Pods - future transportation?

Source: ULTra PRT - www.ultraprt.com
Also known as Personal Rapid Transit (PRT), a Pod based transport system at Heathrow Airport, London, UK has been in the media recently after successfully completing a trial.

So what is PRT? It is a form of transportation where small (4-6 person) pods move around a relatively cheap and lightweight guideway between stations. Unlike other forms of public transport, PRT is an on-demand system where waiting times should be very short. PRT also allows the Pod to go straight to the passengers destination, as opposed to calling at every other stop on the route. Offline stations and junctions allow the Pods to by-pass other stops.

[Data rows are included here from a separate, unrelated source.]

(** A consumer decodes what is built, to an index of exactly the projection. *)
Lemma built_snapshot_agrees p kind now bytes wall :
  policy_wf p → build_snapshot p kind now = Ok bytes →
  (now ≤ wall + MAX_FUTURE_SKEW)%Z → (0 ≤ wall)%Z → (wall < now + SNAPSHOT_VALIDITY)%Z →
  ∃ s, decode_snapshot bytes (vp_cluster_id p) kind wall = Some (Ok s)
    ∧ si_generation (snapshot_identity s) = vp_generation p
    ∧ si_policy_digest (snapshot_identity s) = vp_digest p
    ∧ ∀ principal fingerprint,
        admits s principal fingerprint = true
        ↔ principal ∈ we_principal_uri <$> projected_enrollments p kind
          ∧ fingerprint ∉ vp_revoked_leaf_fingerprints p.
Proof.
  intros Hp Hb H1 H2 H3.
  apply build_snapshot_ok in Hb as (Hk & issued & until & d & Hi & Hu & Hd & -> & Hlen).
  destruct (projection_wf p kind Hp Hk) as (k & Hkind & Hwf).
  pose proof (projection_digest_valid _ _ Hd) as Hdv.
  destruct (built_indexes p kind k issued until d Hp Hwf) as [(index & Hidx & Hin) (revoked & Hrev & Hrin)].
  destruct (built_caps p kind k issued until d Hp Hwf) as [Hc1 Hc2].
  destruct (built_counts p kind k issued until d Hp Hwf) as [Hn1 Hn2].
  pose proof (built_ranges p kind k issued until d Hp Hwf) as Hr.
  pose proof (built_texts p kind k issued until d Hp Hwf Hdv) as Ht.
  rewrite <-(projection_digest_set _ d) in Hd.
  set (s := set_projection_digest (undigested p kind issued until) d) in *.
  exists (mkIndexed s index revoked). split; [|split; [done|split; [done|]]].
  - unfold decode_snapshot, decode_header.
    rewrite (proj2 (Z.leb_le _ _) Hlen), snapshot_decode_encode by done.
    rewrite String.eqb_refl.
    change (ws_schema_version s) with 1%Z. change (ws_policy_generation s) with (vp_generation p).
    rewrite (proj2 (Z.ltb_lt _ _) (proj1 (pw_generation p Hp))).
    change (ws_projection_kind s) with (kind_number kind). change (ws_cluster_id s) with (vp_cluster_id p).
    rewrite Z.eqb_refl, String.eqb_refl. cbn [andb Z.eqb Pos.eqb].
    rewrite name_parse_valid by apply Hp. cbn [lift_snap rbind].
    change (ws_policy_digest s) with (vp_digest p). change (ws_projection_digest s) with d.
    rewrite (pw_digest p Hp), Hdv, Hn1, Hn2, !Z.eqb_refl. cbn [andb].
    rewrite (proj2 (Z.leb_le _ _) Hc1), (proj2 (Z.leb_le _ _) Hc2), Hkind. cbn [andb].
    cbn [mbind option_bind]. unfold decode_body. rewrite Hidx. cbn [rbind]. rewrite Hrev. cbn [rbind]. rewrite Hd. cbn [rbind].
    rewrite String.eqb_refl.
    by rewrite (envelope_at_receipt s now issued until wall).
  - intros q f. unfold admits. cbn [is_enrollments is_revocations].
    rewrite andb_true_iff, negb_true_iff, bool_decide_eq_true, bool_decide_eq_false.
    by rewrite Hin, Hrin.
Qed.
End agree.
Lemma fmap_snoc_NoDup {A} (f : A → string) (s : gset string) l x :
  (∀ u, u ∈ s ↔ u ∈ f <$> l) → f x ∉ s → NoDup (f <$> l) →
  NoDup (f <$> l ++ [x]) ∧ ∀ u, u ∈ {[f x]} ∪ s ↔ u ∈ f <$> l ++ [x].
Proof.
  intros Hs Hx Hnd. rewrite fmap_app. split.
  - apply NoDup_app. split_and!; [done| |apply NoDup_singleton].
    intros y Hy Hyx. apply list_elem_of_singleton in Hyx as ->. by apply Hx, Hs.
  - intros u. rewrite elem_of_union, elem_of_singleton, Hs, elem_of_app. cbn.
    rewrite list_elem_of_singleton. naive_solver.
Qed.

Lemma load_managers_ok principals seen acc items seen' l :
  load_managers principals seen acc items = Ok (seen', l) →
  managers_seen principals seen acc →
  managers_seen principals seen' l ∧ length l = length acc + length items.
Proof.
  revert seen acc. induction items as [|item items IH]; intros seen acc H Hacc;
    cbn [load_managers] in H.
  { injection H as <- <-. split; [done|cbn; lia]. }
  inv_load H.
  match goal with E : principal_uri_parse _ = Ok _ |- _ =>
    pose proof E as Hparse; apply parsed_principal in E as (Hv & _) end.
  match goal with E : name_parse _ _ = Ok _ |- _ => apply name_parse_ok in E as [_ Hid] end.
  match goal with E : String.eqb _ _ = true |- _ => apply String.eqb_eq in E end.
  apply IH in H as [Hl Hn]; [split; [done|]; rewrite Hn, length_app; cbn; lia|].
  set (m := mkManagerEnrollment (rm_principal item) (rm_manager_id item) (rm_endpoint item)).
  destruct Hacc as [Hi Hp Hm He Ho Hu Hue].
  destruct (fmap_snoc_NoDup me_principal (en_principals seen) acc m) as [N1 E1]; [done..|].
  destruct (fmap_snoc_NoDup me_manager_id (en_manager_ids seen) acc m) as [N2 E2]; [done..|].
  destruct (fmap_snoc_NoDup me_endpoint (en_endpoints seen) acc m) as [N3 E3]; [done..|].
  split; [|done..]. apply Forall_app. split; [done|]. constructor; [|constructor].
  rewrite Hv in *. split; [done|]. split; [done|]. by eexists.
Qed.

Record nodes_seen (principals : gmap string PrincipalKind) (expected : PrincipalKind)
    (before enrolled : gset string) (l : list NodeEnrollment) : Prop := {
  ns_items : Forall (λ n, principals !! ne_principal n = Some expected
                          ∧ valid_name (ne_node_id n)) l;
  ns_seen : ∀ u, u ∈ enrolled ↔ u ∈ before ∨ u ∈ ne_principal <$> l;
  ns_once : NoDup (ne_principal <$> l);
  ns_new : ∀ u, u ∈ ne_principal <$> l → u ∉ before;
}.

Lemma load_nodes_ok principals expected before enrolled acc items enrolled' l :
  load_nodes principals expected enrolled acc items = Ok (enrolled', l) →
  nodes_seen principals expected before enrolled acc →
  nodes_seen principals expected before enrolled' l ∧ length l = length acc + length items.
Proof.
  revert enrolled acc. induction items as [|item items IH]; intros enrolled acc H Hacc;
    cbn [load_nodes] in H.
  { injection H as <- <-. split; [done|cbn; lia]. }
  inv_load H.
  match goal with E : principal_uri_parse _ = Ok _ |- _ => apply parsed_principal in E as (Hv & _) end.
  match goal with E : name_parse _ _ = Ok _ |- _ => apply name_parse_ok in E as [_ Hid] end.
  apply IH in H as [Hl Hn]; [split; [done|]; rewrite Hn, length_app; cbn; lia|].
  rewrite Hv in *. destruct Hacc as [Hi Hs Ho Hnew]. split.
  - apply Forall_app. split; [done|]. apply Forall_singleton. done.
  - intros u. rewrite elem_of_union, elem_of_singleton, Hs, fmap_app, elem_of_app. cbn.
    rewrite list_elem_of_singleton. naive_solver.
  - rewrite fmap_app. apply NoDup_app. split_and!; [done| |apply NoDup_singleton].
    intros y Hy Hyx. apply list_elem_of_singleton in Hyx as ->. cbn in *.
    match goal with E : _ ∉ enrolled |- _ => apply E, Hs; by right end.
  - intros u. rewrite fmap_app, elem_of_app. cbn. rewrite list_elem_of_singleton.
    intros [Hu| ->]; [by apply Hnew|]. intros Hb.
    match goal with E : _ ∉ enrolled |- _ => apply E, Hs; by left end.
Qed.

What are the advantages of PRT? We will use the Heathrow system as an example. This system links two long-term car park areas with Terminal 5. With buses, you would have to wait maybe up to 10 minutes for a bus, then travel to the Terminal via the other car park area. With PRT, a pod should be waiting for you, and it will take you directly to your destination. So the Pod allows for shorter waiting times, and a faster more direct journey. Also, at 11pm for example, there may not be enough passengers to make a high frequency bus service efficient as a transport mode. Empty buses = waste of energy. As the PRT system only runs on demand, it can adapt to quiet and busy periods, and only uses energy on demand. The guideways are cheaper per km than Light Rail, and would have more minimal structures, but would require more extensive networks. The energy efficiency Pods are also much quieter than other forms of mass transportation.

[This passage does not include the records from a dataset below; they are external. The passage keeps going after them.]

(* ===== verification/Access.v ===== *)
(** * Who may call an engine and a proxy

    The pieces put together: a policy a manager loaded, the snapshots it serves, the consumer
    that keeps the last one, and the two listeners that decide from it, an engine's
    job-administration service and a proxy's peer listener (wr-proxy/src/main.rs). *)

From S2P Require Import Prelude RustStr Lists Externals Models Identity Grpc Http JobQueue JobAdmin PolicyTypes Snapshot SnapshotAgree Policy PolicyFacts PolicyDemo Tls JobAdminApi.

Section access.
Context `{SH : Sha256Lib, SC : SnapshotCodec, HL : HttpLib, TL : TomlLib, XL : X509Lib}.

(** The check a proxy makes for every request of a peer connection: [evidence] was parsed
    from the connection's certificate. *)
Definition peer_authorized (cluster_id : string) (policy : SnapshotConsumerState)
    (certs : option (list string)) (expire_at fresh_at : Z) : SnapshotConsumerState * bool :=
  match (certs ← certs; cert ← head certs; ok (parse_leaf_evidence cert ClientProfile None)) with
  | None => (policy, false)
  | Some evidence =>
      match le_principal evidence with
      | None => (policy, false)
      | Some principal =>
          if negb (String.eqb (name_str (pu_cluster_id principal)) cluster_id) then (policy, false)
          else
            let policy := expire policy expire_at in
            (policy,
             match retained policy with
             | None => false
             | Some snapshot =>
                 is_fresh policy fresh_at && admits snapshot (pu_value principal) (le_fingerprint evidence)
             end)
      end
  end.

(** Decoding what was built from a loaded policy. *)
Lemma decoded_from_policy document p kind issued bytes cluster wall x :
  policy_load document = Ok p → build_snapshot p kind issued = Ok bytes →
  decode_snapshot bytes cluster kind wall = Some (Ok x) →
  cluster = vp_cluster_id p
  ∧ ∀ principal fingerprint,
      admits x principal fingerprint = true ↔ enrolled_for p kind principal fingerprint.
Proof.
  intros (raw & Ht & Hr)%policy_load_run Hb Hd. pose proof (run_wf _ _ _ Ht Hr) as Hp.
  pose proof Hb as (Hk & ti & tu & d & Hi & Hu & Hdig & Ebytes & _)%build_snapshot_ok.
  destruct (projection_wf p kind Hp Hk) as (k & _ & Hwf).
  pose proof Hd as (_ & _ & Hdec & _ & _ & Hcl & _ & _ & Henv)%decode_snapshot_ok.
  pose proof (built_ranges p kind k ti tu d Hp Hwf) as Hranges.
  pose proof (built_texts p kind k ti tu d Hp Hwf (projection_digest_valid _ _ Hdig)) as Htexts.
  rewrite Ebytes, snapshot_decode_encode in Hdec by done. injection Hdec as Hw.
  assert (cluster = vp_cluster_id p) as -> by (rewrite <-Hcl, <-Hw; done).
  split; [done|]. rewrite <-Hw in Henv.
  apply check_envelope_ok in Henv as (t1 & t2 & ts1 & ts2 & E1 & D1 & E2 & D2 & -> & H0 & H1 & H2).
  injection E1 as <-. apply timestamp_roundtrip in Hi as [Hi _]. rewrite Hi in D1. injection D1 as <-.
  destruct (built_snapshot_agrees p kind issued bytes wall Hp Hb H1 H0 H2) as (y & Hy & _ & _ & Ha).
  rewrite Hd in Hy. injection Hy as <-. exact Ha.
Qed.

(** What an admission from a fresh state rests on. *)
Definition admitted_by (cluster : string) (kind : WorkloadProjectionKind) (inputs : list consumer_input)
    (at_ : Z) (principal fingerprint : string) : Prop :=
  ∃ pre bytes wall received post,
    inputs = pre ++ Received (Ok bytes) wall received true :: post
    ∧ Forall (λ i, ∃ n, i = Looked n) post
    ∧ (at_ < received + SNAPSHOT_VALIDITY)%Z
    ∧ ∀ document p issued, policy_load document = Ok p → build_snapshot p kind issued = Ok bytes →
        cluster = vp_cluster_id p ∧ enrolled_for p kind principal fingerprint.

Lemma fresh_admission cluster kind inputs state t1 t2 x principal fingerprint :
  consumer_run cluster kind Empty inputs = Some state →
  is_fresh (expire state t1) t2 = true → retained (expire state t1) = Some x →
  admits x principal fingerprint = true →
  admitted_by cluster kind inputs t2 principal fingerprint.
Proof.
  intros Hrun Hf Hret Ha.
  assert (is_fresh state t2 = true ∧ retained state = Some x) as [Hf' Hret'].
  { destruct state; cbn in *; try done. by destruct (_ <=? _)%Z. }
  destruct (consumer_fresh_cause _ _ _ _ _ Hrun Hf')
    as (pre & bytes & wall & now & post & y & until & -> & Hpost & Hdec & Hy & _ & Ht & _).
  rewrite Hret' in Hy. injection Hy as <-.
  exists pre, bytes, wall, now, post. split_and!; [done..|].
  intros document p issued Hp Hb. destruct (decoded_from_policy _ _ _ _ _ _ _ _ Hp Hb Hdec) as [Hc Hadm].
  split; [done|]. by apply Hadm.
Qed.

(** C7. Only enrolled managers administer an engine's jobs. Whatever the engine received so
    far, a call that is not denied presents a client certificate of a manager, and rests on
    the last snapshot the engine received, less than thirty seconds before; if that snapshot
    was built from a policy, the policy enrolls that manager and does not revoke that
    certificate. Only a successful retry changes the job table. *)
Theorem job_admin_requires_enrolled_manager `{CH : ChronoLib, CL : CollationLib, CU : CursorLib}
    cluster inputs queue ready state call request now db api r db' :
  consumer_run cluster EngineJobAdminV1 Empty inputs = Some state →
  serve (mkApi queue ready state) call request now db = (api, r, db') →
  (is_denied r = false →
     ∃ cert rest evidence principal,
       call_peer_certs call = Some (cert :: rest)
       ∧ parse_leaf_evidence cert ClientProfile None = Ok evidence
       ∧ le_principal evidence = Some principal ∧ pu_kind principal = ManagerKind
       ∧ admitted_by cluster EngineJobAdminV1 inputs (call_fresh_at call) (pu_value principal)
           (le_fingerprint evidence))
  ∧ (db' ≠ db → ∃ q id job, request = RetryJob q id ∧ r = Ok (JobRetried job) ∧ q = queue).
Proof.
  intros Hrun Hs. split.
  - intros Hd.
    assert (is_denied (serve (mkApi queue ready state) call request now db).1.2 = false) as Hd'
      by (by rewrite Hs).
    apply serve_not_denied in Hd'.
    destruct (authorize_manager _ call) as [policy v] eqn:E. cbn in Hd'. subst v.
    apply authorize_manager_ok in E
      as (cert & rest & evidence & principal & x & Hc & He & Hp & Hk & -> & Hf & Hr & _ & Ha).
    exists cert, rest, evidence, principal. split_and!; [done..|]. by eapply fresh_admission.
  - intros Hne. destruct (serve_changes _ _ _ _ _ _ _ _ Hs Hne) as (q & id & job & -> & ->).
    exists q, id, job. split_and!; [done..|].
    destruct (enter (mkApi queue ready state) call q).2 as [|s] eqn:E.
    + unfold enter in E. destruct (authorize_manager _ call) as [policy [[]|]]; [|done].
      cbn [snd rbind] in E. unfold require_queue in E. cbn [api_queue_id] in E.
      by destruct (String.eqb_spec q queue).
    + by destruct (serve_refused _ _ (RetryJob q id) now db _ E) as [? E']; rewrite E' in Hs.
Qed.

(** Only enrolled proxies reach a proxy's peer listener. *)
Theorem peer_requires_enrolled_proxy cluster inputs state certs t1 t2 state' :
  consumer_run cluster ProxyPeerV1 Empty inputs = Some state →
  peer_authorized cluster state certs t1 t2 = (state', true) →
  ∃ cert rest evidence principal,
    certs = Some (cert :: rest) ∧ parse_leaf_evidence cert ClientProfile None = Ok evidence
    ∧ le_principal evidence = Some principal ∧ name_str (pu_cluster_id principal) = cluster
    ∧ admitted_by cluster ProxyPeerV1 inputs t2 (pu_value principal) (le_fingerprint evidence).
Proof.
  intros Hrun H. unfold peer_authorized in H. destruct certs as [[|cert rest]|]; [done| |done]. cbn in H.
  destruct (parse_leaf_evidence cert ClientProfile None) as [evidence|] eqn:He; [|done]. cbn in H.
  destruct (le_principal evidence) as [principal|] eqn:Hp; [|done].
  destruct (String.eqb_spec (name_str (pu_cluster_id principal)) cluster) as [Hc|]; [|done]. cbn in H.
  injection H as _ H. destruct (retained _) as [x|] eqn:Hr; [|done].
  apply andb_true_iff in H as [Hf Ha].
  exists cert, rest, evidence, principal. split_and!; [done..|]. by eapply fresh_admission.
Qed.
End access.

(** ** The theorems at the example policy *)

(** Certificates of the example are the URI of their holder, marked. *)
Definition demo_from_der (der : string) : option (string * string) :=
  uri ← strip_prefix "leaf:" der; Some ("", uri).

Definition toy_x509 : X509Lib :=
  {| X509 := string; x509_from_der := demo_from_der;
     x509_eku _ := Some (Some (mkEku false false true false false false false []));
     x509_san uri := Some (Some [GnUri uri]);
     x509_basic_constraints_ca _ := Some (Some true);
     x509_key_usage_cert_sign _ := Some None;
     x509_spki uri := uri; x509_serial _ := "01"; load_certs _ := None |}.

Definition toy_chrono : ChronoLib := {| chrono_representable _ := true |}.

Section demo.
#[local] Existing Instances toy_sha256 toy_codec toy_http toy_toml toy_x509 toy_chrono toy_cursor toy_collation.

Definition demo_admin_bytes : string :=
  match build_snapshot demo_policy EngineJobAdminV1 demo_now with Ok b => b | Err _ => "" end.

Definition demo_inputs : list consumer_input := [Received (Ok demo_admin_bytes) demo_now 100 true].

Definition demo_state : SnapshotConsumerState :=
  default Empty (consumer_run "c" EngineJobAdminV1 Empty demo_inputs).

Definition demo_no_jobs : Db := mkDb ∅ [].

Definition demo_call : Call := mkCall (Some ["leaf:urn:wruntime:c:manager:m"]) 200 201 true.

Lemma demo_consumed : consumer_run "c" EngineJobAdminV1 Empty demo_inputs = Some demo_state.
Proof. vm_compute. reflexivity. Qed.

Lemma demo_served :
  (serve (mkApi "mail" true demo_state) demo_call (CheckJobQueue "mail") 0 demo_no_jobs).1.2
  = Ok (QueueChecked true).
Proof. vm_compute. reflexivity. Qed.

Lemma job_admin_requires_enrolled_manager_witness :
  ∃ cert rest evidence principal,
    call_peer_certs demo_call = Some (cert :: rest)
    ∧ parse_leaf_evidence cert ClientProfile None = Ok evidence
    ∧ le_principal evidence = Some principal ∧ pu_kind principal = ManagerKind
    ∧ admitted_by "c" EngineJobAdminV1 demo_inputs 201 (pu_value principal)
        (le_fingerprint evidence).
Proof.
  destruct (serve (mkApi "mail" true demo_state) demo_call (CheckJobQueue "mail") 0 demo_no_jobs)
    as [[api r] db'] eqn:E.
  apply (proj1 (job_admin_requires_enrolled_manager "c" demo_inputs "mail" true demo_state demo_call
    (CheckJobQueue "mail") 0 demo_no_jobs api r db' demo_consumed E)).
  pose proof demo_served as H. rewrite E in H. cbn in H. rewrite H. reflexivity.
Defined.
End demo.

What are the disadvantages of PRT? The new technology may have difficulty finding acceptance, particularly in a car focussed society such as SE Queensland. PRT is currently being seriously looked into in more forward thinking countries, such as the UK, Sweden, and Korea where larger scale test systems are planned. Whilst the construction costs may be fraction of the cost of campus developments, the money still has to be found from somewhere, most likely private developers. There are also concerns over the visual impact of the guideways (which at current technology would have to be grade separated from roads), and vandalism issues due to the small Pod capacity. Regulatory issues may also be a thorn in the side of PRT, especially if they are treated as being railways.

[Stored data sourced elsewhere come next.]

(* ===== verification/AuthTable.v ===== *)
(** * The authorization table of managers (wr-manager/src/auth.rs)

    One row per RPC of the manager listener: the roles that may call it, as text, and how
    workloads are bound to it; then the tables the code decides with, from methods to
    handler bindings and from rows to roles. *)

From S2P Require Import Prelude RustStr Identity PolicyTypes.

Definition MANAGER_SERVICE_SET : list string :=
  ["wruntime.ClusterService"; "wruntime.InfrastructureService"; "wruntime.NodeService";
   "wruntime.JobService"; "wruntime.PolicyService"; "wruntime.LifecycleService"].

Inductive WorkloadBinding : Type :=
| NotApplicable | ProxyBound | NodeAgentBound | EnrolledGlobal | ProxyEnrolledGlobal.

#[global] Instance WorkloadBinding_eq_dec : EqDecision WorkloadBinding.
Proof. solve_decision. Defined.

Inductive ControlProfile : Type :=
| SmallRead | LargeRead | ConfigWrite | Heartbeat | Operation | Job | SnapshotProfile | RolloutControl.

Record RpcAuthorizationRow : Type := mkAuthRow {
  row_service : string;
  row_method : string;
  row_capability_and_policy : string;
  row_extract_and_lookup : string;
  row_response_filter : string;
  row_workload : WorkloadBinding;
  row_control : ControlProfile;
}.
(** Listings are filtered by whole assignments. For an authorized call of a human or a
    service account, an item passes the filter exactly when a single assignment of theirs,
    with a role of the RPC, permits all of its coordinates; values granted by different
    assignments are never combined. The list of assignments is then never empty, so the
    rule that admits every item of a call without assignments applies to workloads only.
    The set of job queues handed to the queries permits exactly the queues the filter does. *)
Theorem listings_follow_whole_grants document p pp open request request' service method r call :
  policy_load document = Ok p → principal_policy_new p = Some pp →
  authorize pp open request service method r = Some (request', Ok call) →
  ∃ row u, find_row service method = Some row
    ∧ ap_name (ac_principal call) = pu_value u ∧ ap_kind (ac_principal call) = pu_kind u
    ∧ (is_Some (workload_kind (pu_kind u)) →
        ∀ ns node queue manager, allows_collection_item call ns node queue manager = true)
    ∧ (workload_kind (pu_kind u) = None →
        (∀ ns node queue manager,
          allows_collection_item call ns node queue manager = true
          ↔ ∃ a, a ∈ vp_assignments p ∧ granted_by row u a ∧ item_granted a ns node queue manager)
        ∧ ∀ queue, permits (job_queue_filter call) queue
                   = allows_collection_item call None None (Some queue) None).
Proof.
  intros Hl%policy_load_valid <-%principal_policy_snapshot Ha.
  destruct (authorize_run pp open request service method r Hl) as (q & res & E & _ & Hspec).
  rewrite E in Ha. injection Ha as <- ->.
  destruct (proj1 (Hspec call) eq_refl) as (row & e & u & Hrow & _ & Hent & _ & ->).
  exists row, u. split_and!; try done.
  - intros Hw ns node queue manager. unfold allows_collection_item, call_for. cbn [ac_assignments].
    rewrite (workload_holds_nothing _ _ Hw). rewrite bool_decide_true; [done|].
    induction (vp_assignments (pp_snapshot pp)) as [|a l IH]; [done|]. cbn.
    unfold holds at 1, has_one_of. rewrite bool_decide_false by apply not_elem_of_nil.
    by rewrite andb_false_r.
  - intros Hw. assert (∃ a, a ∈ ac_assignments (call_for pp service method row e u r)) as [a Hin].
    { cbn. setoid_rewrite filter_holds. unfold entitled in Hent.
      destruct (pu_kind u); try done; destruct Hent as (a & ? & ? & _); eauto. }
    assert (∀ ns node queue manager,
      allows_collection_item (call_for pp service method row e u r) ns node queue manager = true
      ↔ ∃ a, a ∈ ac_assignments (call_for pp service method row e u r)
          ∧ item_granted a ns node queue manager) as Hitem.
    { intros. unfold allows_collection_item. rewrite bool_decide_false, orb_false_l.
      - apply existsb_granted.
      - intros Hn. rewrite Hn in Hin. by apply elem_of_nil in Hin. }
    split.
    + intros. rewrite Hitem. cbn [ac_assignments call_for]. setoid_rewrite filter_holds.
      split; intros (? & ?); naive_solver.
    + intros queue. apply eq_true_iff_eq. rewrite Hitem. cbn [job_queue_filter ac_resource or_job_queue_filter call_for].
      rewrite collect_scope_permits. apply exist_proper. intros b. unfold item_granted.
      rewrite <-!permits_opt_spec. cbn. tauto.
Qed.
End auth.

Source: ULTra PRT - www.ultraprt.com
What are the best uses of PRT? It is currently most suited to areas where a reasonable number of people need to travel relatively short distances, and travel to/from multiple destinations quickly and efficiently. The small Heathrow system can handle more than 600 passengers/hour. Once the number of people making point to point trips requires the use of frequent buses or other forms of public transport, then PRT would not be suitable. Group Rapid Transit (GRT) may be able to fill in the gaps between PRT and existing public transport modes. Linking airport terminals with car parks, nearby train stations and hotels is the most obvious solution for PRT, and it comes as no surprise that the first PRT system from ULTra was built at Heathrow Airport.  Carrying passengers around large university campuses are another potential use of PRT. Masdar City in United Arab Emirates has a small scale PRT system (which can also carry freight) from 2getthere. This system is expected to be expanded across the whole 6.5 square km city with a planned population of 40,000 residents. Cars that run on fossil fuel will be banned in Masdar City. Other applications cited by PRT manufacturers include business parks/campuses (a PRT system has been proposed for Apple's Cupertino headquarters), large hospital campuses, new residential developments, city/town centre distributor systems, retail centres, and resorts. BrizCommuter expects that whilst we will see few new systems in the next fews years, PRT systems will be developing rapidly by 2020.

Where is there potential for PRT to be used in SE Queensland? PRT could be used to link the Herston Hospital (RBWH) and Research Campus with Bowen Hills and future Exhibition (Cross River Rail) train stations. How about a PRT system linking SE Busway station with Mt Gravatt and Nathan University Campuses, QE II hospital and either Coopers Plains or Salisbury train station? Maybe a PRT linking the public transport hub (sic) of Chermside with Prince Charles Hospital? How about the new towns such as Greater Flagstone having a PRT system with loops that serve each neighbourhood, retail areas, office areas, and schools?

Is there realistic potential in SE Queensland? With Queensland politicians unable to see beyond their car's bonnet, and Queensland's Government being deeply in debt, BrizCommuter doubts that we will see any PRT systems in SE Queensland for a very long time. Unless private companies are willing to pick up the cost, don't expect to be travelling around in a driverless Pod anytime soon in SE Queensland.

1 comment:

  1. Your fourth suggestion for SE Qld instantly struck me as a winner - PRT to Prince Charles Hospital. A great solution to the double dogleg in the planned Northern Busway. The South East Busway in terms of design and quality of fitout leads all others built since, no dogleg diversions to the PA or Greenslopes Hospitals thankfully.